Fig. 96.—Entyloma ranunculi. 1. Cross section of a portion of a leaf of Ficaria permeated by the mycelium; a bundle of hyphæ with conidia emerging from a stoma; in one of the cells are found four brand-spores. 2. A brand-spore developed in the middle of a hypha.

It most frequently happens that the germ-tube enters the host-plant at its most tender age, that is, during the germination of the seed; the mycelium then wanders about in the tissues of the shoot during its growth, until it reaches that part of the plant where the spores are to be formed. The spore-formation takes place in the same way in all those species whose brand-spores are developed in the floral parts of the host-plant. Many Brand-Fungi have, however, a more local occurrence, and the mycelium is restricted to a smaller area of the leaf or stem. Those organs of the host-plant in which the brand-spores are developed often become strongly hypertrophied. In perennial plants the mycelium winters very often in the rhizome.

Fig. 97.—Doassansia alismatis. 1. A fruit-body, formed by a covering of oblong hyphæ, which encloses a mass of brand-spores, and is embedded in the leaf-tissue of the host-plant; 20 times natural size. 2. A germinating brand-spore, 500 times natural size. 3. Three connected resting-spores, 400 times natural size. 4. Two conidia grown together, 600 times natural size.

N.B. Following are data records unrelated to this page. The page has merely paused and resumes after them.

(** X18: [New] fails at the first step that returns an error, and closes
    the peer connection exactly when that step comes after its creation.
    A failure to find the camp fire makes no WebRTC call; a failure to
    create the peer connection makes only that call; otherwise the six
    later steps (data channel, offer, local description, unmarshal,
    marshal, remote description) run in order, and [New] fails iff one of
    them returns an error: the calls are then the creation, the steps up
    to the first failing one and one [Close], and the error is that step's
    message wrapping its error; a camp fire is returned only when all six
    succeed, with the seven calls and no [Close]. *)
Theorem campfire_new_closes_connection_on_failure :
  forall (env : Campfire.Env) (h : Heap) (opts : Options),
    match FindCampFire env (PSK opts) (TURNServers opts) with
    | Join.Err e => New env h opts = (h, [], inl ("find camp fire: " +:+ e))
    | Join.Ok loc =>
        let turn := if String.prefix "stun:" (TURNServer loc) then TURNServer loc
                    else "stun:" +:+ TURNServer loc in
        match NewPeerConnection env [turn] with
        | Some e =>
            New env h opts = (h, [CNewPeerConnection [turn]], inl ("new peer connection: " +:+ e))
        | None =>
            let calls := [CCreateDataChannel (Secret loc); CCreateOffer; CSetLocalDescription;
                          CUnmarshal; CMarshal; CSetRemoteDescription] in
            let results := [CreateDataChannel env (Secret loc); CreateOffer env;
                            SetLocalDescription env; Unmarshal env; Marshal env;
                            SetRemoteDescription env] in
            let msgs := ["create data channel"; "create offer"; "set local description";
                         "unmarshal local description"; "marshal session description";
                         "set remote description"] in
            (forall m, (New env h opts).2 = inl m ->
               exists i e msg,
                 results !! i = Some (Some e) /\
                 (forall j, (j < i)%nat -> results !! j = Some None) /\
                 msgs !! i = Some msg /\ m = msg +:+ ": " +:+ e /\
                 (New env h opts).1.2 = CNewPeerConnection [turn] :: take (S i) calls ++ [CPCClose]) /\
            (forall cf, (New env h opts).2 = inr cf ->
               Forall (λ r, r = None) results /\
               (New env h opts).1.2 = CNewPeerConnection [turn] :: calls)
        end
    end.
Proof.
  intros env h opts. unfold New.
  destruct (FindCampFire env (PSK opts) (TURNServers opts)) as [loc|e]; [| done].
  cbv zeta.
  destruct (NewPeerConnection env _); [done |].
  cbn [run_steps].
  repeat case_match; simpl; simplify_eq;
    split; intros ? Hr; simplify_eq;
    try (split; [repeat constructor | reflexivity]);
    match goal with
    | |- exists i e msg, _ =>
        let rec try_i n :=
          first [ exists n; eexists; eexists;
                  split; [reflexivity |];
                  split; [intros j Hj; do 6 (destruct j as [|j]; [first [reflexivity | lia] |]); lia |];
                  split; [reflexivity |]; split; reflexivity
                | try_i (S n) ] in
        try_i 0%nat
    | _ => idtac
    end.
Qed.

The brand-spores are the winter resting-spores of the Brand-Fungi. They arise in the tissues of the host-plant, which is often destroyed, and become free through the rupture of the epidermis; they are thick-walled, generally brown or violet, and very often possess warts, spines, or reticulate markings. Fruit-bodies, that is enclosed organs of reproduction, are found in few genera (Sphacelotheca, Graphiola; Doassansia, Fig. [97]). In Tolyposporium, Tuburcinia, Thecaphora (Fig. [102]), etc., the brand-spores are united into a ball of spores. On germination the brand-spores behave as chlamydospores, namely, as the fundament of conidiophores, by emitting a short germ-tube, i.e. a conidiophore (“promycelium”). The Ustilaginaceæ (Fig. [99], 2) have a short transversely divided conidiophore, with laterally developed conidia (comp. the basidia of the Protobasidiomycetes). The conidiophores of the Tilletiaceæ are undivided (unicellular promycelia), and bear the conidia terminally, and so resemble the basidia of the Autobasidiomycetes.

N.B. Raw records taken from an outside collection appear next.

(** ** The grid after an integrator *)

(** X8. The output of each integrator consists of out-of-grid warnings of
    [Get_Drag] followed by one status line, which gives the processor and
    the number of particles left. *)
Theorem integrators_print_warnings_then_status pG :
  every_integrator cfg gl co pG
    (fun pG' out =>
       exists ws,
         out = ws ++ [status_line (my_id pG) (nparticle pG')] /\
         Forall (fun msg => msg = out_of_grid_warning (my_id pG)) ws).
Proof.
  assert (Hid : forall pG0 : Grid,
            same_frame pG pG0 ->
            my_id (Delete_Ghost pG0) = my_id pG).
  { intros pG0 Hf. unfold Delete_Ghost.
    pose proof (Delete_Ghost_loop_frame (Z.to_nat (nparticle pG0)) 0 pG0 ltac:(lia))
      as Hp.
    destruct Hp as (_ & _ & _ & _ & _ & _ & _ & _ & E & _). rewrite E. apply Hf. }
  destruct (cleared_grid_facts pG) as (Hf0 & _). cbv zeta in Hf0.
  specialize (Hid _ Hf0).
  set (pG0 := if FEEDBACK cfg then set_feedback pG (feedback_clear co pG) else pG) in *.
  assert (Hloop : forall K, warning_steps14 K ->
            wp (let* pG1 :=
                  particle_loop (loop_body cfg gl co K (cell1_of pG0))
                    (Z.to_nat (nparticle (Delete_Ghost pG0))) 0 (Delete_Ghost pG0) in
                let* _ := ath_pout 0 "In processor %d, there are %ld particles.\n"
                            [my_id pG1; nparticle pG1] in
                ret pG1)
               (fun pG' out =>
                  exists ws,
                    out = ws ++ [status_line (my_id pG) (nparticle pG')] /\
                    Forall (fun msg => msg = out_of_grid_warning (my_id pG)) ws)).
  { intros K HK. apply wp_bind.
    eapply wp_mono; [|apply (particle_loop_warns K _ HK)].
    intros pG' o [Hf Ho]. simpl. exists o.
    assert (E : my_id pG' = my_id pG) by (rewrite <- Hid; apply Hf).
    rewrite E. rewrite Hid in Ho. split; [reflexivity|exact Ho]. }
  repeat split.
  - apply (Hloop _ exp_dv_warns).
  - apply (Hloop _ semimp_dv_warns).
  - apply (Hloop _ fulimp_dv_warns).
Qed.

Fig. 98.—Tuburcinia. 1. T. trientalis. Hyphæ, some of which bear conidia at the apex, forcing themselves out between the epidermal cells on the under side of the leaf; 320 times natural size. 2. T. trientalis. A ball of spores in which some of the individual brand-spores are about to germinate; 520 times natural size. 3. T. primulicola: various forms of conidia (500 times natural size).

In Tilletia, Entyloma, Neovossia, Tuburcinia, the brand-spores germinate and form basidia-like conidiophores with spindle-shaped conidia; their mycelium, on the other hand, produces later only single, sickle-shaped conidia, so that two kinds of conidia are found, as in a few Basidiomycetes. In some species, e.g. Ustilago hordei, the brand-spores only germinate vegetatively and form a mycelium. In nutritive solutions (solutions of dung, etc.) where they live as saprophytes, the brand-spores of many species emit germ-tubes, and on these, yeast-like conidia are produced by repeated budding, which grow into mycelia only when the nutritive solution is exhausted. These conidia have not the power of producing alcoholic fermentation. The very numerous conidia, which are found in the dung of herbivorous animals, are probably the yeast-conidia of Brand-Fungi. The brand-spores, which are eaten by animals with the grain and hay, pass into the dung and without doubt give rise to a very rich multiplication of yeast-conidia.